_THE TASK_
Could you output exactly the lines from the one containing "- destruct (enrichment_loop_spec" through the end of the records below, and nothing more?

Dataset entries:
──────────

(** X17.  The parentheses [build_gdelt_url] puts around a query with
    several terms are put once: a query that contains [OR] or [AND] comes
    out wrapped in parentheses, every other query comes out unchanged, and
    wrapping the result again changes nothing. *)
Theorem query_is_wrapped_once (raw_query : string) :
  wrapped_query (wrapped_query raw_query) = wrapped_query raw_query
  ∧ (wrapped_query raw_query = raw_query
     ∨ wrapped_query raw_query = "(" +:+ raw_query +:+ ")")
  ∧ (py_in "OR" raw_query || py_in "AND" raw_query = true →
     startswith_char open_paren (wrapped_query raw_query) = true
     ∧ endswith_char close_paren (wrapped_query raw_query) = true)
  ∧ (py_in "OR" raw_query || py_in "AND" raw_query = false →
     wrapped_query raw_query = raw_query).
Proof.
  assert (startswith_char open_paren ("(" +:+ raw_query +:+ ")") = true) as Hopens by done.
  assert (endswith_char close_paren ("(" +:+ raw_query +:+ ")") = true) as Hcloses.
  { pose proof (endswith_char_append close_paren raw_query) as Hends.
    change (String close_paren "") with ")" in Hends.
    rewrite append_cons, append_nil_l. cbn [endswith_char].
    destruct (raw_query +:+ ")") eqn:Hs; [by destruct raw_query|done]. }
  destruct (py_in "OR" raw_query || py_in "AND" raw_query) eqn:Hterms.
  - destruct (startswith_char open_paren raw_query && endswith_char close_paren raw_query)
      eqn:Hwrapped.
    + assert (wrapped_query raw_query = raw_query) as Hvalue.
      { unfold wrapped_query. by rewrite Hterms, Hwrapped. }
      rewrite !Hvalue. apply andb_true_iff in Hwrapped.
      split; [done|]. split; [by left|]. split; [done|done].
    + assert (wrapped_query raw_query = "(" +:+ raw_query +:+ ")") as Hvalue.
      { unfold wrapped_query. by rewrite Hterms, Hwrapped. }
      assert (wrapped_query ("(" +:+ raw_query +:+ ")") = "(" +:+ raw_query +:+ ")")
        as Hagain.
      { unfold wrapped_query. rewrite Hopens, Hcloses.
        cbn [andb negb]. by case_match. }
      rewrite !Hvalue, Hagain.
      split; [done|]. split; [by right|]. split; [done|done].
  - assert (wrapped_query raw_query = raw_query) as Hvalue.
    { unfold wrapped_query. by rewrite Hterms. }
    rewrite !Hvalue. split; [done|]. split; [by left|]. split; [done|done].
Qed.

(** ** The enrichment *)

Lemma enrichment_loop_spec (W : EnrichWorld) (is_test_mode : bool)
    (gdelt_articles : list Article) :
  ∀ (i : nat) (dataset : list DatasetRecord),
  ∃ records : list DatasetRecord,
    (enrichment_loop W is_test_mode i gdelt_articles dataset).1 = dataset ++ records
    ∧ pushed_in_order W is_test_mode i gdelt_articles records
    ∧ match (enrichment_loop W is_test_mode i gdelt_articles dataset).2 with
      | Completed => length records = length gdelt_articles
      | ActorFailed f =>
          ∃ article_data : Article,
            gdelt_articles !! length records = Some article_data
            ∧ fails_at W is_test_mode (i + length records) article_data f
      | NoArticles => False
      end.
Proof.
  induction gdelt_articles as [|article_data later IH]; intros i dataset.
  - exists []. cbn. rewrite app_nil_r. split; [done|]. split; [|done].
    intros j record Hj. by rewrite lookup_nil in Hj.
  - cbn [enrichment_loop].
    destruct (enriched_record W i is_test_mode article_data) as [record|f] eqn:Hrecord.
    + destruct (push_data_ok W i record) eqn:Hpush.
      * destruct (IH (S i) (dataset ++ [record])) as (records & Hdata & Horder & Hend).
        exists (record :: records). rewrite Hdata, <- app_assoc. split; [done|]. split.
        -- intros [|j] record' Hj.
           ++ injection Hj as <-. exists article_data. by rewrite Nat.add_0_r.
           ++ destruct (Horder j record' Hj) as (a & Ha & Hr & Hp).
              exists a. by rewrite Nat.add_succ_r.
        -- destruct (enrichment_loop W is_test_mode (S i) later (dataset ++ [record])).2
             as [|  |f]; [done|cbn; by rewrite Hend|].
           destruct Hend as (a & Ha & Hfails). exists a. cbn [length].
           by rewrite Nat.add_succ_r.
      * exists []. cbn. rewrite app_nil_r, Nat.add_0_r. split; [done|]. split.
        -- intros j record' Hj. by rewrite lookup_nil in Hj.
        -- exists article_data. split; [done|]. right. by exists record.
    + exists []. cbn. rewrite app_nil_r, Nat.add_0_r. split; [done|]. split.
      * intros j record' Hj. by rewrite lookup_nil in Hj.
      * exists article_data. split; [done|]. by left.
Qed.

(** X18.  A run of [main] pushes the records of the articles in the order
    GDELT gave them, one push per article, and stops at the first article
    whose record is refused or whose push fails: the records of the
    articles before it stay in the dataset, the articles after it are not
    read, and the run ends in [Actor.fail()].  Without articles nothing is
    pushed and the run ends early. *)
Theorem enrichment_stops_at_first_failure (W : EnrichWorld) (input_data : InputData)
    (runTestMode : bool) (dataset : list DatasetRecord) :
  ∃ records : list DatasetRecord,
    (main W input_data runTestMode dataset).1 = dataset ++ records
    ∧ pushed_in_order W runTestMode 0
        (fetch_gdelt_articles W (build_gdelt_url (small_year W) input_data)) records
    ∧ match (main W input_data runTestMode dataset).2 with
      | NoArticles =>
          fetch_gdelt_articles W (build_gdelt_url (small_year W) input_data) = []
          ∧ records = []
      | Completed =>
          length records
          = length (fetch_gdelt_articles W (build_gdelt_url (small_year W) input_data))
      | ActorFailed f =>
          ∃ article_data : Article,
            fetch_gdelt_articles W (build_gdelt_url (small_year W) input_data)
              !! length records = Some article_data
            ∧ fails_at W runTestMode (length records) article_data f
      end.
Proof.
  unfold main.
  destruct (fetch_gdelt_articles W (build_gdelt_url (small_year W) input_data))
    as [|article_data later] eqn:Harticles.
  - exists []. cbn. rewrite app_nil_r. split; [done|]. split; [|done].
    intros j record Hj. by rewrite lookup_nil in Hj.
  - destruct (enrichment_loop_spec W runTestMode (article_data :: later) 0 dataset)
      as (records & Hdata & Horder & Hend).
    exists records. split; [done|]. split; [done|].
    destruct (enrichment_loop W runTestMode 0 (article_data :: later) dataset).2; done.
Qed.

──────────

_EXPECTED ANSWER_
  - destruct (enrichment_loop_spec W runTestMode (article_data :: later) 0 dataset)
      as (records & Hdata & Horder & Hend).
    exists records. split; [done|]. split; [done|].
    destruct (enrichment_loop W runTestMode 0 (article_data :: later) dataset).2; done.
Qed.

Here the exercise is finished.